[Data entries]
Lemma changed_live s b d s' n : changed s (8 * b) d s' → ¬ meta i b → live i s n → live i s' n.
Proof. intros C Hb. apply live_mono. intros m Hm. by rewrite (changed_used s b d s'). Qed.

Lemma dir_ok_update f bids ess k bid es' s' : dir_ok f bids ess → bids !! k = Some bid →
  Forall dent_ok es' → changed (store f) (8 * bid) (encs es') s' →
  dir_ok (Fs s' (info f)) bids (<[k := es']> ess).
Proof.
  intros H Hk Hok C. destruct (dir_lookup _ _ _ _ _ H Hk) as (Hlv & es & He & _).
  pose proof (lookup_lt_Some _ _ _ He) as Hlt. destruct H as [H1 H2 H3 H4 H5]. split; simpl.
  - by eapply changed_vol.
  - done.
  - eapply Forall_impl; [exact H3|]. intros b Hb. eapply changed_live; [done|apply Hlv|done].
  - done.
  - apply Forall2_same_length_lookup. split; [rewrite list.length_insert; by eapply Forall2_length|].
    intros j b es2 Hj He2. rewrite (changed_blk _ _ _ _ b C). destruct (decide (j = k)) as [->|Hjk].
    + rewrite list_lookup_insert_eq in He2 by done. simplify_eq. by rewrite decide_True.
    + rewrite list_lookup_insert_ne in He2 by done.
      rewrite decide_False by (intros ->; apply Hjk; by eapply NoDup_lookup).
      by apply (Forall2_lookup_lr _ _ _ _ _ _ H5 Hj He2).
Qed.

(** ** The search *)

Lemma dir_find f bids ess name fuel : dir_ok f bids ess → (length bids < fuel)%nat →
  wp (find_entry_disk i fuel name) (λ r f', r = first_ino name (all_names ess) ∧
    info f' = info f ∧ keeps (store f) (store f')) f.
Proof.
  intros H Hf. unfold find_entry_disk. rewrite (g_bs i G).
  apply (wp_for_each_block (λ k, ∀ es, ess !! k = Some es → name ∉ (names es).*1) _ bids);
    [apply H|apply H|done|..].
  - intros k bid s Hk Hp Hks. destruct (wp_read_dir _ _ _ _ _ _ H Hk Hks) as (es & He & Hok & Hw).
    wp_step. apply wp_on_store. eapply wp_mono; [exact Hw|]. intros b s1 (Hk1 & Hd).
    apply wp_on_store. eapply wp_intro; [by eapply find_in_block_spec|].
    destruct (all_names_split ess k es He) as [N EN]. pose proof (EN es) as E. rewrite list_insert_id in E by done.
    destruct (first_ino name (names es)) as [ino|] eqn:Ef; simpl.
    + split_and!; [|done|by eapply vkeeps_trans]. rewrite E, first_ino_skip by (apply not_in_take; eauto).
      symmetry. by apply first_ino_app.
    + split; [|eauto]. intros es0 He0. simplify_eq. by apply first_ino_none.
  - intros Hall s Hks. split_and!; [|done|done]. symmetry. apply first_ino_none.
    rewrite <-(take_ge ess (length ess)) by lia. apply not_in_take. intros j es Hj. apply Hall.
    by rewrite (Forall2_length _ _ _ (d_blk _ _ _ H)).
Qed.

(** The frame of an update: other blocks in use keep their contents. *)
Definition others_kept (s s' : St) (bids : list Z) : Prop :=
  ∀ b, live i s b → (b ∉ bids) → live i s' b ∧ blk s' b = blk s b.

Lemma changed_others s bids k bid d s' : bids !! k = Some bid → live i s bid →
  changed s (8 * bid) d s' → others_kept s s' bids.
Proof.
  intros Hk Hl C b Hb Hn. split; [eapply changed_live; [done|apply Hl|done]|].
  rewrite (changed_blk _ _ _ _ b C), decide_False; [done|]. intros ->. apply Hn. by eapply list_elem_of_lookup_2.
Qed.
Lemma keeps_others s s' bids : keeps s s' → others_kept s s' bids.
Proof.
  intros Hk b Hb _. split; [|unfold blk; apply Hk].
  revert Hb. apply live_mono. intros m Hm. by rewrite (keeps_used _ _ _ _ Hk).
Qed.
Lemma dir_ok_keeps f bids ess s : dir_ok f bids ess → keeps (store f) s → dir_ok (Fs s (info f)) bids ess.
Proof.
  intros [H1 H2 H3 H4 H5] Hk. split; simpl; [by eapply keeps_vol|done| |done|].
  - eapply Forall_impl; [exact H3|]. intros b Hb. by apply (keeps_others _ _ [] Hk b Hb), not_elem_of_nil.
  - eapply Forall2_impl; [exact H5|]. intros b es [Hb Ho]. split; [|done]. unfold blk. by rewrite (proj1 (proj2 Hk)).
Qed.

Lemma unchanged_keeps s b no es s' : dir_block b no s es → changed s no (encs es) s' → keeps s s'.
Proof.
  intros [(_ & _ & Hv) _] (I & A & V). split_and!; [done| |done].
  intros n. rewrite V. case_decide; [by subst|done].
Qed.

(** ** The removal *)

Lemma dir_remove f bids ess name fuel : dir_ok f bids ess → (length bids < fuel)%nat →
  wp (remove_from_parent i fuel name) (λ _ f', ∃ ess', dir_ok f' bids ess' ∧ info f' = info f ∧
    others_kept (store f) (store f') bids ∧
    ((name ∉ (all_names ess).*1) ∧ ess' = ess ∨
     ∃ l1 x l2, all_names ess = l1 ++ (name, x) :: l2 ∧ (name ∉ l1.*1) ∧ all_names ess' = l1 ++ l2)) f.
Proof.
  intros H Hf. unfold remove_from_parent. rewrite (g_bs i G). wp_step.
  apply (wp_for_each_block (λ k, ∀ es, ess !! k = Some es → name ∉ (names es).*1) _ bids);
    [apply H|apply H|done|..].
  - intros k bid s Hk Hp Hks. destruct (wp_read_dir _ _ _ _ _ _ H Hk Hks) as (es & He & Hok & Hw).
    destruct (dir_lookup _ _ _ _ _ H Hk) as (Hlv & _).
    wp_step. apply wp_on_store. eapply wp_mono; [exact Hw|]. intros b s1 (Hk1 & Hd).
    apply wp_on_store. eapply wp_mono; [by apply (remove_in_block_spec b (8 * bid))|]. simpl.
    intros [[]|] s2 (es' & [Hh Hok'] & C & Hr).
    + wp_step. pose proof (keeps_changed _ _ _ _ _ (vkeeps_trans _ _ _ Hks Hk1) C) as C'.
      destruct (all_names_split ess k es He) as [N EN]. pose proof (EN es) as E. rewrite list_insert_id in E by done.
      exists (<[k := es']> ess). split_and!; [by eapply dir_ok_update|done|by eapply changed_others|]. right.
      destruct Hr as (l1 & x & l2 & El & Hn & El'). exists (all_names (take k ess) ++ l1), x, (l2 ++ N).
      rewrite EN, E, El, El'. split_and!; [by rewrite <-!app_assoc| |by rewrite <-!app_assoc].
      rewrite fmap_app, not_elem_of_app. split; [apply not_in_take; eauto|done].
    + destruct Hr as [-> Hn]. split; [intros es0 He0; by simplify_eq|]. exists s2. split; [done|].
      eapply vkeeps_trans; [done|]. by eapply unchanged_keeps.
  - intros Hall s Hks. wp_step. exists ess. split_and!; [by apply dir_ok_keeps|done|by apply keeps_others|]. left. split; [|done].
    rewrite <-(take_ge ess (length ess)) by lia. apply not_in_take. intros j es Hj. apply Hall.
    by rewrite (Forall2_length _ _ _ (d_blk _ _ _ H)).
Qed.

==

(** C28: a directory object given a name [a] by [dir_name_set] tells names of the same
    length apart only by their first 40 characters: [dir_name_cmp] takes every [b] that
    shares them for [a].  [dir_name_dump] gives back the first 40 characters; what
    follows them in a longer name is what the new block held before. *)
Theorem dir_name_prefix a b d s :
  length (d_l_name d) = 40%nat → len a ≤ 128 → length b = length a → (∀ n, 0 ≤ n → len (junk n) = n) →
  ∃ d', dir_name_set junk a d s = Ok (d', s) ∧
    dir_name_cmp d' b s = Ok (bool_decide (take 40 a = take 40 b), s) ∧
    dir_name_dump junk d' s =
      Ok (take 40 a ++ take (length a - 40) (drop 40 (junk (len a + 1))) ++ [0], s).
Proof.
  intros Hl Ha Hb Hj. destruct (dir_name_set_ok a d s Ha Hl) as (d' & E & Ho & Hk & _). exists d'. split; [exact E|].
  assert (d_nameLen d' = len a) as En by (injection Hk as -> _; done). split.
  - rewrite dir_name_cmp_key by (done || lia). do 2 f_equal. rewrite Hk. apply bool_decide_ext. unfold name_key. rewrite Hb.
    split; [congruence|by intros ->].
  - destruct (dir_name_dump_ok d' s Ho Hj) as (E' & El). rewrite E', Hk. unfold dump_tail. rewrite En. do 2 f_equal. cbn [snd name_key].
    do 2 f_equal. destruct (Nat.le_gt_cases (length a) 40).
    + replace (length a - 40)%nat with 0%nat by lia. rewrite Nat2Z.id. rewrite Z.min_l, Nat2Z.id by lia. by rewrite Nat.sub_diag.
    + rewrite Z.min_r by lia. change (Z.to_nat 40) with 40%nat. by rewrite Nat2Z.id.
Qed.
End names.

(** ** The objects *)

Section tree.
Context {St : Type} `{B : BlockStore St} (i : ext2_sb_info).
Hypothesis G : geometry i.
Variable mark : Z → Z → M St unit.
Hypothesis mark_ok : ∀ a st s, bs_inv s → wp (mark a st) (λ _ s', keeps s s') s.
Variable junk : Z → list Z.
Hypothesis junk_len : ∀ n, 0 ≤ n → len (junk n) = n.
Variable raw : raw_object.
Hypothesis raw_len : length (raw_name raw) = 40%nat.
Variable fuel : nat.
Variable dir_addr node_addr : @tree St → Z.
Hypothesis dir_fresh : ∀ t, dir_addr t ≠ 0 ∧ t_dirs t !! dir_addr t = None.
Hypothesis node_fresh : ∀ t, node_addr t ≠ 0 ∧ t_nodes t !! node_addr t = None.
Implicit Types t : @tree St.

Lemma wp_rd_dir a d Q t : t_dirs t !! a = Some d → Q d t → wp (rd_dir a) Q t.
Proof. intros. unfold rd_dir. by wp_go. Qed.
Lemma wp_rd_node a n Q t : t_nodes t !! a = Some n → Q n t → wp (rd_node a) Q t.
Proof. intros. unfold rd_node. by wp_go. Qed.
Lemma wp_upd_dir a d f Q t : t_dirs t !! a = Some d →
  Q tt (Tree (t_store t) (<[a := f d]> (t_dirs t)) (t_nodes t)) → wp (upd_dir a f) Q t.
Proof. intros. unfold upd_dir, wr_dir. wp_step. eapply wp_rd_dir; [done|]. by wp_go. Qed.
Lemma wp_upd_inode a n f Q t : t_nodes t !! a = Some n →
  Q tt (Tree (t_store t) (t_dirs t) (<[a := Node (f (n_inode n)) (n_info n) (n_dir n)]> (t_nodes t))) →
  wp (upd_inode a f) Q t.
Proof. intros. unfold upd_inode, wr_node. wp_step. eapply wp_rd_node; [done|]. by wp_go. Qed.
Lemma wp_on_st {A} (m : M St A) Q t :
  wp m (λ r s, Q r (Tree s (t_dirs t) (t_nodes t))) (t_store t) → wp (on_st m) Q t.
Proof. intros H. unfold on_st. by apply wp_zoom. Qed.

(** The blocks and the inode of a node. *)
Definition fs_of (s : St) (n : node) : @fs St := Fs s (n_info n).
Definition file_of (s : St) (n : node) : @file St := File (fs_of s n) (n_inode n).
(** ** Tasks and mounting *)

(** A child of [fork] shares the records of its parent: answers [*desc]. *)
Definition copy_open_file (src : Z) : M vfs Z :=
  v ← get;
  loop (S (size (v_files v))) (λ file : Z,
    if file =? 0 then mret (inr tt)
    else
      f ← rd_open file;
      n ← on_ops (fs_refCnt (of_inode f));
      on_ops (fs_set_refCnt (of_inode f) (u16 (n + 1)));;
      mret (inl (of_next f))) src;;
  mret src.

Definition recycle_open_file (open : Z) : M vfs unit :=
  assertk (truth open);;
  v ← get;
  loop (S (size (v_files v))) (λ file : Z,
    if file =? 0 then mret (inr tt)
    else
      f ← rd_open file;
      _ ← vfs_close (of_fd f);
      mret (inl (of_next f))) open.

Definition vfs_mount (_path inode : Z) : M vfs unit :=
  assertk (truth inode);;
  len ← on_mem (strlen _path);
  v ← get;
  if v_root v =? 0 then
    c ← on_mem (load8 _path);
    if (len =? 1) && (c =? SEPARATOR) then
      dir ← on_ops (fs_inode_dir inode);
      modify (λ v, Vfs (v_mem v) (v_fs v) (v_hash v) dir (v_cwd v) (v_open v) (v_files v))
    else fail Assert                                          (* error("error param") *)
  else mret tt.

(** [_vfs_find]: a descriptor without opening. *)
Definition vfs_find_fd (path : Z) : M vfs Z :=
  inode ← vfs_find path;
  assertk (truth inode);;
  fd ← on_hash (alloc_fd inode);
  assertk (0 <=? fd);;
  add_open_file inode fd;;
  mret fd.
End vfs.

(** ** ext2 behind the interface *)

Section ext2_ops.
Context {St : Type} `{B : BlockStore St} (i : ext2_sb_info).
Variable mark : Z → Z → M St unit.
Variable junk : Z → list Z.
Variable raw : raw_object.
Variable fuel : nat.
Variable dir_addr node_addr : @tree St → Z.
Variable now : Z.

Problem to work on »
Give back precisely the lines above that start at the line containing "Definition vfs_find_fd (path" and end at the line containing "Variable now : Z.", inclusive. No other lines belong in the output.

Exercise result »
Definition vfs_find_fd (path : Z) : M vfs Z :=
  inode ← vfs_find path;
  assertk (truth inode);;
  fd ← on_hash (alloc_fd inode);
  assertk (0 <=? fd);;
  add_open_file inode fd;;
  mret fd.
End vfs.

(** ** ext2 behind the interface *)

Section ext2_ops.
Context {St : Type} `{B : BlockStore St} (i : ext2_sb_info).
Variable mark : Z → Z → M St unit.
Variable junk : Z → list Z.
Variable raw : raw_object.
Variable fuel : nat.
Variable dir_addr node_addr : @tree St → Z.
Variable now : Z.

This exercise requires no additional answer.